Kunst-Projekt zu Nordkorea: Der theatralische Staat
Von Karl Oberascher
Mehr als 60 Jahre Personenkult haben ihre Spuren hinterlassen.
Nordkorea, das ist nach offizieller Lesart nicht nur das abgeschottetste Land der Welt, es ist auch eines der skurrilsten. Geradezu operettenhaft wirken die Bilder, die die westliche Welt aus dem nach stalinistischen Vorbild regierten Nordkorea erreichen. Ein Diktator als allmächtiger Teenie-Popstar - so pflegt die Propaganda ihren "Obersten Führer" Kim Il-sung, der - so besagen Gerüchte aus Nordkorea - schon im zarten Alter von drei Jahren Auto fahren konnte, zu inszenieren.
Popstar
Das offizielle Nordkorea scheint es stets ein wenig zu gut mit seinem Führer zu meinen: Manisch klatschende Militärs; ekstatisch heulende Frauen, die ihrem Obersten Führer wild kreischend zuwinken; dazu die auf die Zehntelsekunde getakteten Choreografien, bei denen Tausende Menschen zu einem einzigen Schaubild verschmelzen.
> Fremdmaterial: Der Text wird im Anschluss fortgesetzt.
(* ===== verification/ConnectionRun.v ===== *)
(** * The loop of one connection ([_run_gateway_connection] of [pcc_gateway/server.py])

    What the virtual thread of a connection runs: the TLS handshake, then passes that flush
    output, drive what is pending, feed what is buffered and read the client, and the
    cleanup that follows however the passes end.  A proxied request runs its attempts; one
    attempt is a parameter here.  A loop takes the number of passes looked at: a run that
    uses them up ends as one whose thread is interrupted there, with an exception.  The
    theorems are in [ConnectionRunSpec]. *)

From S2P Require Import Prelude PyStr Buffer Http1 Models Config Tls Proxy ProxyExchange Connection.
#[local] Open Scope Z_scope.

Module GatewayRun.
Import GatewayConnection.
Section run.
Context {W P I It L T : Type} `{GatewayAdmission L} `{TlsSession T}.
Context (env : surroundings W P I It) (config : settings).
Abbreviation conn := (conn P I It).
Abbreviation state := (GatewayConnection.state (W:=W) (P:=P) (I:=I) (It:=It) (L:=L) (T:=T)).
Abbreviation C := (M state).
(** The specification of a plan, whether its upstream has a pool, and one attempt: the
    status, the failure (none: empty) and whether a response has been committed. *)
Context (plan_spec : P -> proxy_spec) (plan_pooled : P -> bool) (exchange_attempt : P -> nat -> Z -> C (Z * str * bool)).

Definition tls {A} (f : T -> A) : C A := fun t => (Ok (f (s_tls t)), t).
Definition count_metric (name : str) : C unit := on_life (la_metric_add name).
Definition wait_connection_fd (events timeout_ms : Z) : C unit :=
  let! c := self in transport env (o_wait env (fd c) events timeout_ms).

(** ** TLS *)

Definition handshake_failed (error_name : str) : C unit :=
  count_metric (py "tls_handshakes_failed") ;;!
  call_hook env (HookTlsFailed error_name).
Definition tls_interest (r : TlsResult) : Z :=
  if wait_interest r =? TLS_INTEREST_READ then PCC_IO_READ else PCC_IO_WRITE.
Definition wants (r : TlsResult) : bool := (status r =? TLS_WANT_READ) || (status r =? TLS_WANT_WRITE).

Fixpoint handshake_loop (passes : nat) (deadline : Z) : C bool :=
  match passes with
  | O => raise out_of_fuel
  | S passes' =>
      let! c := self in
      let! running := lifecycle_running in
      let! r := if c_closed c || negb running then on_tls ts_cancel
                else let! now := now_ms env in on_tls (ts_handshake now deadline) in
      if status r =? TLS_OK then
        let! alpn := tls ts_alpn in
        if negb (str_in alpn [[]; py "http/1.1"]) then
          handshake_failed (py "alpn") ;;!
          raise (GatewayTransportError (py "TLS selected unsupported ALPN"))
        else
          count_metric (py "tls_handshakes_completed") ;;!
          call_hook env HookTlsCompleted ;;!
          ret true
      else if status r =? TLS_SELECT_SNI then handshake_loop passes' deadline
      else if wants r then
        let! now := now_ms env in
        let remaining := deadline - now in
        if remaining <=? 0 then
          let! r := on_tls (ts_handshake now deadline) in
          handshake_failed (error_name r) ;;!
          ret false
        else
          wait_connection_fd (tls_interest r) remaining ;;!
          handshake_loop passes' deadline
      else if status r =? TLS_CLOSED then handshake_failed (py "peer-closed") ;;! ret false
      else handshake_failed (error_name r) ;;! ret false
  end.
Definition run_tls_handshake (passes : nat) : C bool :=
  let! c := self in
  if negb (has_tls c) then ret true
  else
    let! now := now_ms env in
    let deadline := now + k_tls_handshake_timeout_ms config in
    upd (set_tls_handshake_deadline_ms deadline) ;;!
    count_metric (py "tls_handshakes_started") ;;!
    call_hook env HookTlsStarted ;;!
    handshake_loop passes deadline.

Definition notify_ended (name : str) (graceful : bool) : C unit :=
  count_metric name ;;! call_hook env (HookTlsClosed graceful).
Fixpoint close_notify_loop (passes : nat) (deadline : Z) : C unit :=
  match passes with
  | O => raise out_of_fuel
  | S passes' =>
      let! now := now_ms env in
      let! r := on_tls (ts_close_notify now deadline) in
      if status r =? TLS_CLOSED then notify_ended (py "tls_close_notify_completed") true
      else if wants r then
        let remaining := deadline - now in
        if remaining <=? 0 then notify_ended (py "tls_close_notify_failed") false
        else
          wait_connection_fd (tls_interest r) remaining ;;!
          close_notify_loop passes' deadline
      else notify_ended (py "tls_close_notify_failed") false
  end.
Definition run_tls_close_notify (passes : nat) : C unit :=
  let! c := self in
  let! complete := tls ts_handshake_complete in
  let! bad := tls ts_failed in
  let! gone := tls ts_released in
  if negb (has_tls c) || negb complete || bad || gone then ret tt
  else
    let! now := now_ms env in
    close_notify_loop passes (now + k_tls_close_timeout_ms config).

(** ** A proxied request *)

(** [while attempt <= plan.spec.retry.attempts]: [n] attempts are left, [last] is the
    outcome so far. *)
Fixpoint proxy_attempts (n : nat) (plan : P) (r : nat) (attempt : Z) (outcome : Z * str * bool) : C (Z * str * bool) :=
  match n with
  | O => ret outcome
  | S n' =>
      let! o := exchange_attempt plan r attempt in
      let '(status, failure, committed) := o in
      let committed := committed || str_eqb failure PROXY_DOWNSTREAM_RESPONSE_COMMITTED in
      if bool_decide (failure = []) then ret (status, failure, committed)
      else
        let retry_failure := if str_eqb failure (py "header-timeout") then py "timeout-before-head" else failure in
        let! consumed := on_body r (BodyStream.stream BodyStream.consumed_size) in
        let! x := get_request r in
        if negb (RetryPolicy.allows (retry (plan_spec plan)) (rq_method (ro_request x)) attempt committed retry_failure (consumed =? 0))
        then ret (status, failure, committed)
        else
          count_metric (py "upstream_retries") ;;!
          proxy_attempts n' plan r (attempt + 1) (status, failure, committed)
  end.

(** What the outcome answers to the client; [None]: no response is reported. *)
Definition proxy_conclusion (r : nat) (outcome : Z * str * bool) : C (option (response I)) :=
  let '(status, failure, committed) := outcome in
  if str_eqb failure PROXY_DOWNSTREAM_RESPONSE_COMMITTED then upd (set_close_after_flush true) ;;! ret None
  else if negb (bool_decide (failure = [])) then
    (if str_eqb failure (py "cancelled") then count_metric (py "upstream_cancelled") else ret tt) ;;!
    if negb committed then
      let! x := lift (text_response (py "upstream " ++ failure) (proxy_failure_status failure)) in
      let! q := get_request r in
      let! payload := response_payload env (rq_method (ro_request q)) (AResponse x) in
      queue_bytes env config payload ;;!
      ret (Some x)
    else
      upd (set_close_after_flush true) ;;!
      let! x := lift (Response.init (if status =? 0 then 502 else status) (inl []) [] false) in
      ret (Some x)
  else let! x := lift (Response.init status (inl []) [] false) in ret (Some x).

Definition run_gateway_proxy : C unit :=
  let! c := self in
  match pending_proxy c with
  | None => ret tt
  | Some (plan, r) =>
      let! o := capture (
        let! outcome :=
          if plan_pooled plan
          then proxy_attempts (Z.to_nat (attempts (retry (plan_spec plan)))) plan r 1 (0, py "no-endpoint", false)
          else ret (0, py "no-endpoint", false) in
        let! answered := proxy_conclusion r outcome in
        match answered with Some x => request_finished env r x | None => ret tt end) in
      let! cleanup_error := retire_proxy config r in
      match o with
      | Raise e => raise e
      | Ok _ => reraise cleanup_error
      end
  end.

(** ** One pass *)

Inductive step := Again (reason : str) | Stop (reason : str).

(** Output first: the reason to stop, if any. *)
Definition flush_pass : C (option str) :=
  let! flush := flush_transport env config in
  if flush =? FLUSH_TIMEOUT then ret (Some (py "write-timeout"))
  else if flush =? PCC_SOCKET_WOULD_BLOCK then
    let! now := now_ms env in
    let! c := self in
    wait_connection_fd (io_wait_interest c) (write_deadline_ms c - now) ;;!
    ret None
  else ret None.

(** [wait_writable] of the body: its sections, and the sleep between them. *)
Definition wait_writable (r : nat) (remaining : Z) : C bool :=
  let! o := on_body r (BodyStream.stream (BodyStream.wait_writable remaining)) in
  match o with
  | Returned b => ret b
  | Parked =>
      outside_call (o_sleep env (BodyStream.wait_slice remaining)) ;;!
      on_body r (BodyStream.stream BodyStream.after_sleep)
  end.

(** A request whose handler reads its body; [true]: the pass ends here. *)
Definition local_pass : C bool :=
  let! c := self in
  match pending_local c with
  | None => ret false
  | Some _ =>
      let! driven := drive_pending_local env config in
      if driven then ret true
      else
        let! c := self in
        match pending_local c with
        | None => ret false
        | Some (r, _) =>
            let! now := now_ms env in
            let! x := get_request r in
            let limit := Models.deadline_ms (ro_cancellation x) in
            if limit - now <=? 0 then deadline_timeout env config (py "request") ;;! ret true
            else
              let! writable := wait_writable r (limit - now) in
              if writable then ret false
              else
                let! now := now_ms env in
                (if now >=? limit then deadline_timeout env config (py "request") else outside_call (o_yield env)) ;;!
                ret true
        end
  end.

(** What the decoder has buffered is decoded one request at a time; [true]: it got on. *)
Definition buffered_pass : C bool :=
  let! c := self in
  let before := len (buffer (c_codec c)) in
  if before =? 0 then ret false
  else
    let! handled := feed_data env config [] 1 in
    let! c := self in
    match pending_proxy c with Some (_, r) => consume_pending_body_events env config r | None => ret tt end ;;!
    let! c := self in
    match pending_local c with Some (r, _) => consume_pending_body_events env config r | None => ret tt end ;;!
    let! c := self in
    ret (negb (handled =? 0) || negb (bool_decide (deferred_events c = [])) || (len (buffer (c_codec c)) <? before)).

(** The deadline a read waits for, and its name. *)
Definition read_phase (c : conn) : C (Z * str) :=
  match current_request c with
  | Some r =>
      let! x := get_request r in
      ret (minimum_deadline (read_deadline_ms c) (Models.deadline_ms (ro_cancellation x)), py "request")
  | None =>
      ret (if header_deadline_ms c >=? 0
           then (minimum_deadline (read_deadline_ms c) (header_deadline_ms c), py "header")
           else (read_deadline_ms c, py "read"))
  end.

Definition client_pass (reason : str) : C step :=
  let! (outcome, data) := read_transport env (segment_bytes (k_buffers config)) in
  if outcome =? PCC_SOCKET_PROGRESS then
    if bool_decide (data = []) then raise (GatewayTransportError (py "empty socket read progress"))
    else
      let! now := now_ms env in
      upd (set_read_deadline_ms (now + idle_timeout_ms (k_http1 config))) ;;!
      let! _ := feed_data env config data 1 in
      let! c := self in
      match pending_local c with Some (r, _) => consume_pending_body_events env config r | None => ret tt end ;;!
      ret (Again reason)
  else if outcome =? PCC_SOCKET_EOF then
    input_eof env config ;;!
    let! n := output_len in
    ret (if n =? 0 then Stop (py "eof") else Again (py "eof"))
  else if outcome =? PCC_SOCKET_WOULD_BLOCK then
    let! now := now_ms env in
    let! c := self in
    let! (deadline, phase) := read_phase c in
    if now >=? deadline then
      deadline_timeout env config phase ;;!
      ret (Again (phase ++ py "-timeout"))
    else
      wait_connection_fd (io_wait_interest c) (deadline - now) ;;!
      ret (Again reason)
  else raise (GatewayTransportError (py "socket read observation failed")).

Definition run_pass (reason : str) : C step :=
  let! n := output_len in
  if n >? 0 then
    let! stop := flush_pass in
    ret (match stop with Some reason => Stop reason | None => Again reason end)
  else
    let! c := self in
    if bool_decide (is_Some (pending_proxy c)) then run_gateway_proxy ;;! ret (Again reason)
    else
      let! parked := local_pass in
      if parked then ret (Again reason)
      else
        let! c := self in
        if negb (bool_decide (is_Some (pending_local c))) && bool_decide (is_Some (pending_stream c))
        then drive_streaming_response env config ;;! ret (Again reason)
        else if negb (bool_decide (is_Some (pending_local c))) && negb (bool_decide (deferred_events c = []))
        then resume_deferred_events env config ;;! ret (Again reason)
        else if close_after_flush c then ret (Stop (py "response-complete"))
        else
          let! running := lifecycle_running in
          if negb running && negb (bool_decide (is_Some (current_request c))) then ret (Stop (py "drain"))
          else
            let! advanced := buffered_pass in
            if advanced then ret (Again reason) else client_pass reason.

(** ** The run *)

Fixpoint run_loop (passes : nat) (reason : str) : C str :=
  match passes with
  | O => raise out_of_fuel
  | S passes' =>
      let! c := self in
      if c_closed c then ret reason
      else
        let! s := run_pass reason in
        match s with
        | Again reason => run_loop passes' reason
        | Stop reason => ret reason
        end
  end.

(** The [try]: the reason to close with. *)
Definition serve (passes : nat) : C str :=
  let! c := self in
  if negb (o_transport env) || (fd c <? 0) then raise (GatewayTransportError (py "connection has no live transport"))
  else
    call_hook env HookOpened ;;!
    let! now := now_ms env in
    upd (set_read_deadline_ms (now + idle_timeout_ms (k_http1 config))) ;;!
    let! established := run_tls_handshake passes in
    if negb established then ret (py "tls-handshake-failed")
    else run_loop passes (py "closed").

(** The [finally]: its errors. *)
Definition conclude (passes : nat) (reason : str) : C (option exn) :=
  let! c := self in
  let! e1 := if bool_decide (is_Some (pending_local c)) then attempt (cancel_and_join_pending_local env reason) else ret None in
  let! c := self in
  let! e2 := if negb (c_closed c) then attempt_all [run_tls_close_notify passes; close env reason] else ret None in
  ret (first_of e1 e2).

Definition run_gateway_connection (passes : nat) : C unit :=
  let! served := capture (serve passes) in
  let! cleanup_error := conclude passes (match served with Ok reason => reason | Raise _ => py "transport-error" end) in
  match served with
  | Raise e => raise e
  | Ok _ => reraise cleanup_error
  end.

End run.
End GatewayRun.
Neben dem Ausmaß, ist es vor allem die Art der Verehrung des "Obersten Führers" Nummer drei, die westliche Beobachter verstört - und ihnen mitunter einmal ein (Be-)Lächeln abringt, nicht nur wie zuletzt bei der Klamauk-Komödie "The Interview", in der zu Jahresbeginn der jüngste Kim-Spross aufs Korn genommen worden war.
Polaroid
Chris Barrett und Gianluca Spezza wollten diese Bilder so nicht stehen lassen - und dabei helfen, Nordkorea besser zu verstehen. Für "Icons of Rhetoric" - laut Barrett eine "Mischung aus Kunstprojekt und journalistischer Arbeit" - fotografierte er die offiziellen Propagandabilder, die in regelmäßigen Abständen vom Regime veröffentlicht werden, mit einer Polaroid-Kamera.
Während das offizielle Narrativ so erhalten bleibe, ändere sich mit der veränderten Oberfläche auch die Ästhetik der Bilder, erklärt der Fotograf vial Email. "Die Schärfe der Bilder wird eingetauscht gegen die Dunkelheit, die in die Ecken kriecht." Die durch Fotoapps wie Instagram zu neuer Bekanntheit gelangte Optik alter Polaroids, stellt darüber hinaus auch einen Bezug zur Popkultur her. Der Look, in dem Barrett Nordkorea präsentiert, ist allgegenwärtig. Ob er damit wirklich zur Demystifizierung dieses "bekanntesten unbekannten Landes" beiträgt, sei dahingestellt.
Was die transformierte Optik jedenfalls leiste, sei den Blick länger auf den Bildern ruhen zu lassen und damit auch die Aufmerksamkeit auf die beigleitenden Texte zu lenken, meint Barrett. Projektpartner Gianluca Spezza dokumentiert darin die Entstehung der Bilder, erklärt ihren Kontext - und macht so transparent, was man längst geahnt hat: Bilder lügen. Hier unterscheidet sich Nordkorea ausnahmsweise nicht vom Rest der Welt.